Секунды длилась немая сцена.
– Позвольте поцеловать вам ручку, – со вздрагивающими губами обратился Раскольников.
– Это излишне-с, – сказал Порфирий Петрович. – Как здоровье батюшки?
– Почил двадцать восьмого января первого года, – ответил душегуб, как бы слегка законфузившись. – Вот я от большого горя и решил податься в Санкт-Петербург.
– О матушке не смею спрашивать-с, – сказал деликатный следователь, ни на что не надеясь, но задержанный удивил его:
– Жива-здорова, работает.
– Ай, молодца! – воскликнул Порфирий Петрович совсем другим тоном и подмигнул левым глазом. – Ну-с, давайте приступать к обыску.

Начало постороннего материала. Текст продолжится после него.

(* ===== verification/Frame.v ===== *)
(** * OCPP-J frames (ocpp/ocppj/frame.go)

    A message is a JSON array; encoding/json reads and writes its text, so a
    frame here is parsed from a JSON value, or from the error its text gave, and
    encoded to a JSON value.  [null] leaves a Go variable at its zero value, as
    [json.Unmarshal] does. *)

From S2P Require Import Prelude GoLib Json Ocpp.

(** What a WebSocket message holds: a JSON value, or a syntax error's text. *)
Definition message : Type := json + string.

(** [MessageType]. *)
Definition MessageTypeCall : Z := 2.
Definition MessageTypeCallResult : Z := 3.
Definition MessageTypeCallError : Z := 4.

Definition UnknownMessageID : string := "-1".

(** [Frame]; a nil raw message is [None]. *)
Record Frame := mkFrame {
  fr_Type : Z;
  fr_ID : string;
  fr_Action : string;
  fr_Payload : option json;
  fr_ErrorCode : ErrorCode;
  fr_ErrorDescription : string;
  fr_ErrorDetails : option json
}.

Definition framework_error (text : string) : RPCError := Errorf ErrRpcFrameworkError text.

Definition count_text (n : nat) : string := Itoa (Z.of_nat n).

(** The cases of [ParseFrame]'s switch, for a frame whose type and id are known. *)
Definition parse_call (id : string) (raw : list json) : Frame + (string * RPCError) :=
  match raw with
  | [_; _; action; payload] =>
    match dec_string action "" with
    | None => inr (id, framework_error "action is not a string")
    | Some a =>
      if bool_decide (a = "") then inr (id, framework_error "action is empty")
      else inl (mkFrame MessageTypeCall id a (Some payload) "" "" None)
    end
  | _ => inr (id, framework_error ("CALL has " +:+ count_text (length raw) +:+ " elements, want 4"))
  end.

Definition parse_result (id : string) (raw : list json) : Frame + (string * RPCError) :=
  match raw with
  | [_; _; payload] => inl (mkFrame MessageTypeCallResult id "" (Some payload) "" "" None)
  | _ => inr (id, framework_error ("CALLRESULT has " +:+ count_text (length raw) +:+ " elements, want 3"))
  end.

(** Five elements, or four from a peer that omits the details; a description that
    is not a string is left empty. *)
Definition parse_error (id : string) (raw : list json) : Frame + (string * RPCError) :=
  match raw with
  | _ :: _ :: code :: description :: rest =>
    match dec_string code "" with
    | None => inr (id, framework_error "error code is not a string")
    | Some c => inl (mkFrame MessageTypeCallError id "" None c
                       (default "" (dec_string description "")) (head rest))
    end
  | _ => inr (id, framework_error ("CALLERROR has " +:+ count_text (length raw) +:+ " elements, want at least 4"))
  end.

(** [ParseFrame]: a frame, or the id to answer with and the error to send. *)
Definition ParseFrame `{JsonText} (data : message) : Frame + (string * RPCError) :=
  match data with
  | inr text => inr (UnknownMessageID, framework_error ("message is not a JSON array: " +:+ text))
  | inl j =>
    match dec_raw_array j with
    | None => inr (UnknownMessageID, framework_error ("message is not a JSON array: " +:+ unmarshal_error j))
    | Some raw =>
      match raw with
      | t :: i :: _ :: _ =>
        match dec_int t 0, dec_string i "" with
        | None, _ => inr (UnknownMessageID, framework_error "message type id is not a number")
        | _, None => inr (UnknownMessageID, framework_error "message id is not a string")
        | Some typ, Some id =>
          if bool_decide (id = "") then inr (UnknownMessageID, framework_error "message id is empty")
          else if typ =? MessageTypeCall then parse_call id raw
          else if typ =? MessageTypeCallResult then parse_result id raw
          else if typ =? MessageTypeCallError then parse_error id raw
          else inr (id, framework_error ("unknown message type id " +:+ Itoa typ))
        end
      | _ => inr (UnknownMessageID, framework_error
                    ("message has " +:+ count_text (length raw) +:+ " elements, want at least 3"))
      end
    end
  end.

(** A nil payload is sent as an empty object. *)
Definition payload_or_empty (payload : option json) : json := default (JObj []) payload.

Definition EncodeCall (id action : string) (payload : option json) : json :=
  JArr [JInt MessageTypeCall; JStr id; JStr action; payload_or_empty payload].

Definition EncodeCallResult (id : string) (payload : option json) : json :=
  JArr [JInt MessageTypeCallResult; JStr id; payload_or_empty payload].

Definition EncodeCallError (id : string) (e : RPCError) : json :=
  JArr [JInt MessageTypeCallError; JStr id; JStr (Code e); JStr (Description e);
        JObj (default [] (Details e))].

Section frames.
Context `{JsonText}.

(** What one end encodes the other end parses: calls, results and errors
    come back with their id, action, payload, code and description, whatever
    the strings hold, as long as the id and the action are not empty. *)
Theorem frames_roundtrip id action payload e :
  id <> "" -> action <> "" ->
  ParseFrame (inl (EncodeCall id action payload)) =
    inl (mkFrame MessageTypeCall id action (Some (payload_or_empty payload)) "" "" None) /\
  ParseFrame (inl (EncodeCallResult id payload)) =
    inl (mkFrame MessageTypeCallResult id "" (Some (payload_or_empty payload)) "" "" None) /\
  ParseFrame (inl (EncodeCallError id e)) =
    inl (mkFrame MessageTypeCallError id "" None (Code e) (Description e)
           (Some (JObj (default [] (Details e))))).
Proof.
  intros Hid Ha. unfold ParseFrame, EncodeCall, EncodeCallResult, EncodeCallError. cbn [dec_raw_array].
  rewrite !dec_int_JInt by (unfold int_ok, MessageTypeCall, MessageTypeCallResult, MessageTypeCallError,
    int_min, int_max; lia).
  cbn [dec_string]. rewrite (bool_decide_eq_false_2 (id = "")) by done. cbn.
  by rewrite (bool_decide_eq_false_2 (action = "")).
Qed.

Lemma parse_cases_error id raw i e :
  (parse_call id raw = inr (i, e) \/ parse_result id raw = inr (i, e) \/ parse_error id raw = inr (i, e)) ->
  i = id /\ Code e = ErrRpcFrameworkError.
Proof.
  unfold parse_call, parse_result, parse_error.
  intros [Hp|[Hp|Hp]]; repeat case_match; by simplify_eq.
Qed.

(** The id a frame carries, where one can be read: the frame is an array of at
    least three whose first element is a number and whose second a string. *)
Definition readable_id (data : message) : option string :=
  match data with
  | inl j => raw ← dec_raw_array j;
             match raw with
             | t :: i :: _ :: _ =>
               typ ← dec_int t 0;
               id ← dec_string i "";
               if bool_decide (id = "") then None else Some id
             | _ => None
             end
  | inr _ => None
  end.

(** A malformed frame is answered, against its own id whenever the frame
    lets it be read and against -1 otherwise, always with RpcFrameworkError, and
    the answer is itself a well-formed frame the peer can parse. *)
Theorem malformed_answered data id e :
  ParseFrame data = inr (id, e) ->
  id = default UnknownMessageID (readable_id data) /\ Code e = ErrRpcFrameworkError /\
  exists f, ParseFrame (inl (EncodeCallError id e)) = inl f /\ fr_ID f = id /\ fr_ErrorCode f = Code e.
Proof.
  intros Hp.
  assert (Hid : id = default UnknownMessageID (readable_id data) /\ id <> "" /\ Code e = ErrRpcFrameworkError).
  { unfold ParseFrame, readable_id in *. destruct data as [j|text]; [|by injection Hp as <- <-].
    destruct (dec_raw_array j) as [raw|]; [|by injection Hp as <- <-]. cbn [mbind option_bind].
    destruct raw as [|t [|i [|x l]]]; try by injection Hp as <- <-.
    destruct (dec_int t 0) as [typ|]; [|by injection Hp as <- <-]. cbn [mbind option_bind].
    destruct (dec_string i "") as [i'|]; [|by injection Hp as <- <-]. cbn [mbind option_bind].
    case_bool_decide as Hi; [by injection Hp as <- <-|]. cbn [default].
    destruct (typ =? MessageTypeCall); [|destruct (typ =? MessageTypeCallResult);
      [|destruct (typ =? MessageTypeCallError); [|by injection Hp as <- <-]]];
      destruct (parse_cases_error i' (t :: i :: x :: l) id e) as [-> ?]; auto. }
  destruct Hid as (Hid & Hne & Hc). split; [exact Hid|]. split; [exact Hc|].
  eexists. split.
  - unfold ParseFrame, EncodeCallError. cbn [dec_raw_array].
    rewrite dec_int_JInt by (unfold int_ok, MessageTypeCallError, int_min, int_max; lia).
    cbn [dec_string]. rewrite (bool_decide_eq_false_2 (id = "")) by done. reflexivity.
  - done.
Qed.
End frames.

(** ** Instances *)

Definition plain_text : JsonText := {| unmarshal_error := fun _ => "wrong type" |}.
#[local] Existing Instance plain_text.

Lemma frames_roundtrip_witness :
  ParseFrame (inl (EncodeCall "7" "Heartbeat" None)) =
  inl (mkFrame MessageTypeCall "7" "Heartbeat" (Some (JObj [])) "" "" None).
Proof. apply (frames_roundtrip "7" "Heartbeat" None (Errorf ErrGenericError "x")); discriminate. Defined.

Definition short_call : message := inl (JArr [JInt 2; JStr "7"; JStr "Heartbeat"]).

Lemma malformed_answered_witness :
  exists f, ParseFrame (inl (EncodeCallError "7" (framework_error "CALL has 3 elements, want 4"))) = inl f /\
    fr_ID f = "7" /\ fr_ErrorCode f = ErrRpcFrameworkError.
Proof.
  apply (malformed_answered short_call "7" (framework_error "CALL has 3 elements, want 4")).
  vm_compute. reflexivity.
Defined.

Example malformed_samples :
  ParseFrame (inl JNull) = inr ("-1", framework_error "message has 0 elements, want at least 3") /\
  ParseFrame (inl (JArr [JNull; JStr "9"; JNull])) = inr ("9", framework_error "unknown message type id 0") /\
  ParseFrame (inl (JArr [JNum "2.0"; JStr "9"; JNull])) =
    inr ("-1", framework_error "message type id is not a number").
Proof. vm_compute. repeat split. Qed.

Тут же, на столике, следователь разложил бумаги и писчие принадлежности, ему поставили уцелевший стул. Пригласили квартирную хозяйку и прислугу. Стали шмонать. Впрочем, Раскольников ничего не утаивал, сразу показал все тайники, в которых прятал ценные вещи, но не от полиции, а, по его словам, для пущего сохрана.
– Чтоб Настасья-поломойка не спёрла, – с тобольской прямотой объяснил Раскольников.
– Я?! – возопила старуха. – Чтоб я у жильцов сфендрила? Да ты осатанел, аггел! Я при доме служу дольше, чем ты живёшь. Сукин кот, поганец! Отродье каторжника и шлюхи. Фуфел сифозный, хавальник твой свинский, как ты на меня такое вообще сказать мог?
– Уймись, бабка, – пытался угомонить Раскольников, но Настасья была из деревенских баб и очень болтливая баба, которой разговор этот доставлял, по-видимому, неизъяснимое блаженство, и унять её не было никакой возможности. Бранные слова сыпались из её беззубого рта, как горох из драного мешка.
Порфирий Петрович, всё больше оживляясь и поминутно смеясь, вносил в протокол новые вещественные доказательства, которые выкладывали перед ним на стол полицейские и жандармы. Там было на что посмотреть, и даже удивительным казалось, как это вместилось под обоями, в выщерблинах стены и за плинтусом. Золотые и серебряные часы, портсигары, кольца, цепочки, булавки и спичечницы, они были рассованы с таким умением, что вскоре на столе взгромоздилась горка драгоценностей. Под софой, которую не сдюжила перемещать старуха, грабитель прятал заклады в обёртках, даже не удосужившись распаковать, а просто затолкал подальше. Когда отодвинули постель, у стены обнаружили топор, убранный стоймя, чтобы можно было быстро достать при необходимости.
Анненский вздохнул с облегчением. Повертел топор и заметил костяной осколочек, застрявший меж клином и топорищем. Положил топор перед следователем.